A possible security breach in Zirconite de Negocios, authorized commercial partner of Iberdrola, would have left exposed about 153,000 records of electricity and gas contracts managed by this company in several territories, among them Cataluña.
The leak would have been disseminated by an attacker who identifies as _py on a cybercriminal forum. The shared material corresponds to contracts processed by this commercial collaborator, who operates in Catalonia, Aragon, Balearic Islands, Canary Islands and the central zone.
Personal and contractual data exposed
Among the information allegedly compromised are full names and surnames, NIF or CIF of the contract holder, DNI of the signatory, email addresses, phone numbers, and location data.
The leak also includes CUPS codes, the contracted tariff, the type of contract, the electrical power and different economic indicators of buying and selling. To this are added references to bank accounts used for direct debit payments, an especially sensitive point due to the volume and nature of the affected data.
Commercial information and indications of more documentation
The exposed records are not limited to the client's identifying data. They also incorporate details of the commercial operation, such as the sales channel, the managing agent, call comments, and references to internal systems identified as refintranet and empresa_saintranet.

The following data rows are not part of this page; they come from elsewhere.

(** ** A cluster whose documents do not change *)

(** Documented behaviour of Elasticsearch, on documents that stay as they are: an answer
    about metric names is always the same, and the answer to a search for some equipment
    has one bucket for each that has rows, as many as the aggregation has room for; what is
    in a bucket depends on the rows of its equipment only. *)
Class SteadyCluster (W : Type) `{!Deps W} (inv : W → Prop) (es_keyword_suffix : string)
    (names : string → string → string → list string)
    (rows : string → Z → Z → string → list string → string → list Fact → bool → string →
       option json) := {
  names_law index c p w w' l : inv w → metric_names index c p w = (w', Ok l) → l = names index c p;
  rows_key index now window c metrics proc facts expand e b :
    rows index now window c metrics proc facts expand e = Some b → key_of b = Ok e;
  rows_law index now window c metrics proc facts expand ids w w' resp bs :
    inv w → ids ≠ [] → (Z.of_nat (length (remove_dups ids)) ≤ _TERMS_AGG_SIZE)%Z →
    es_search index (build_metric_aggregation_query es_keyword_suffix now window c metrics proc
      facts expand ids) w = (w', Ok resp) →
    answer_buckets resp = Ok bs →
    bs ≡ₚ omap (rows index now window c metrics proc facts expand) (remove_dups ids);
}.

(** ** The tick *)
Section Tick.
Context {W : Type} `{!Deps W, !SetIter}.
Context (inv : W → Prop) (asks : string → string → string → Prop) `{!DepsInv W inv asks}.
Context (settings : AlertSettings).
Context (es_keyword_suffix : string) (pydantic_float : string → option num).
Context (digest : bool * list Measure * list Rule * list (string * NotifyChannel) → string).
Context (names : string → string → string → list string).
Context (rows : string → Z → Z → string → list string → string → list Fact → bool → string →
  option json).
Context `{!SteadyCluster W inv es_keyword_suffix names rows}.
Notation Results := (list (string * Facts)).

(** What pydantic guarantees of a profile, and that the digest tells signatures apart. *)
Hypothesis resolve_dict : ∀ p, resolvable inv asks p →
  NoDup (p_notify p).*1 ∧ NoDup (m_id <$> p_measures p).
Hypothesis digest_inj : ∀ p q, resolvable inv asks p → resolvable inv asks q →
  digest (signature_payload p) = digest (signature_payload q) →
  signature_payload p = signature_payload q.

Notation reading := (reading names rows).
Notation readings := (readings names rows).
Notation logs := (logs inv).
Notation sig := (effective_signature digest).

Definition fits (ids : list string) : Prop :=
  ids ≠ [] ∧ (Z.of_nat (length (remove_dups ids)) ≤ _TERMS_AGG_SIZE)%Z.

(** The answer to a search, read. *)
Lemma answer_reads process now m ids w w' resp t tg :
  let impl_facts := filter (λ f, is_implemented (f_type f) = true) (m_facts m) in
  let expand := bool_decide (m_expand m = instance) in
  let metrics := metrics_of names process now m in
  fits ids → inv w → impl_facts ≠ [] → metrics ≠ [] →
  es_search (index_range process (m_window_minutes m) now)
    (build_metric_aggregation_query es_keyword_suffix now (m_window_minutes m) (m_category m)
       metrics (m_proc m) impl_facts expand ids) w = (w', Ok resp) →
  parse_metric_aggregation resp impl_facts (m_proc m) expand = Ok t →
  ODict.get tg t = if decide (tg.1 ∈ ids) then ODict.get tg (reading process now tg.1 m) else None.
Proof.
  intros impl_facts expand metrics [Hids Hfit] Hi Hf Hm Hs Hp.
  unfold parse_metric_aggregation in Hp.
  destruct (answer_buckets resp) as [bs|] eqn:Ea; unfold answer_buckets in Ea; cycle 1.
  { destruct (jget "aggregations" _ resp) as [aggs|]; simpl in *; [|done].
    destruct (jget "by_eqp" _ aggs) as [by_eqp|]; simpl in *; [|done]. by rewrite Ea in Hp. }
  assert (fold_res (parse_eqp_bucket impl_facts (m_proc m) expand) bs [] = Ok t) as Hfold.
  { destruct (jget "aggregations" _ resp) as [aggs|]; simpl in *; [|done].
    destruct (jget "by_eqp" _ aggs) as [by_eqp|]; simpl in *; [|done]. by rewrite Ea in Hp. }
  clear Hp. eapply rows_law in Hs as Hbs; [|done..|exact Ea].
  set (row := rows _ _ _ _ _ _ _ _) in Hbs.
  assert (∀ e b, row e = Some b → key_of b = Ok e) as Hkey by (intros e b; apply rows_key).
  assert (∀ b, b ∈ bs ↔ ∃ e, e ∈ ids ∧ row e = Some b) as Hin.
  { intros b. rewrite Hbs, list_elem_of_omap. by setoid_rewrite elem_of_remove_dups. }
  destruct (parse_buckets impl_facts (m_proc m) expand bs [] t tg) as [Hown Hnone]; [|  |done|].
  - apply Forall_forall. intros b (e & _ & Hb)%Hin. eauto.
  - rewrite Hbs. pose proof (NoDup_remove_dups ids) as Hnd. revert Hnd.
    generalize (remove_dups ids) as l. induction l as [|e l IH]; [constructor|].
    intros [Hni Hnd]%NoDup_cons. csimpl. destruct (row e) as [b|] eqn:Er; [|auto]. csimpl.
    constructor; [|auto]. intros (b' & Hk & (e' & He' & Hb')%list_elem_of_omap)%list_elem_of_fmap.
    rewrite (Hkey _ _ Er), (Hkey _ _ Hb') in Hk. by simplify_eq.
  - unfold Bucketing.reading. fold impl_facts expand metrics.
    rewrite (decide_False (P := impl_facts = [] ∨ _)) by tauto.
    case_decide as Htg; cycle 1.
    { apply Hnone. intros b (e & He & Hb)%Hin Hk. rewrite (Hkey _ _ Hb) in Hk. congruence. }
    fold row. destruct (row tg.1) as [b|] eqn:Er.
    + apply Hown; [apply Hin; eauto|auto|done].
    + apply Hnone. intros b (e & He & Hb)%Hin Hk. rewrite (Hkey _ _ Hb) in Hk. congruence.
Qed.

Furthermore, there are indicators of the possible presence of attached documents linked to those files. Among them would appear contracts in PDF, recordings of verification calls and photographs, although the exact scope of that material has not been revealed nor how many files could have been compromised.
Without official confirmation for now
Neither Iberdrola nor Zirconite de Negocios have publicly confirmed the incident. Nor have they made statements about the scope of the alleged breach, the origin of the unauthorized access, or the possible measures adopted after the publication of the data.
The exposure affects commercial and personal information of special sensitivity and reaches clients managed by a collaborator with activity in several communities. Awaiting an official communication, the case is marked by the lack of corporate confirmation and by the volume of records allegedly disseminated in environments linked to cybercrime.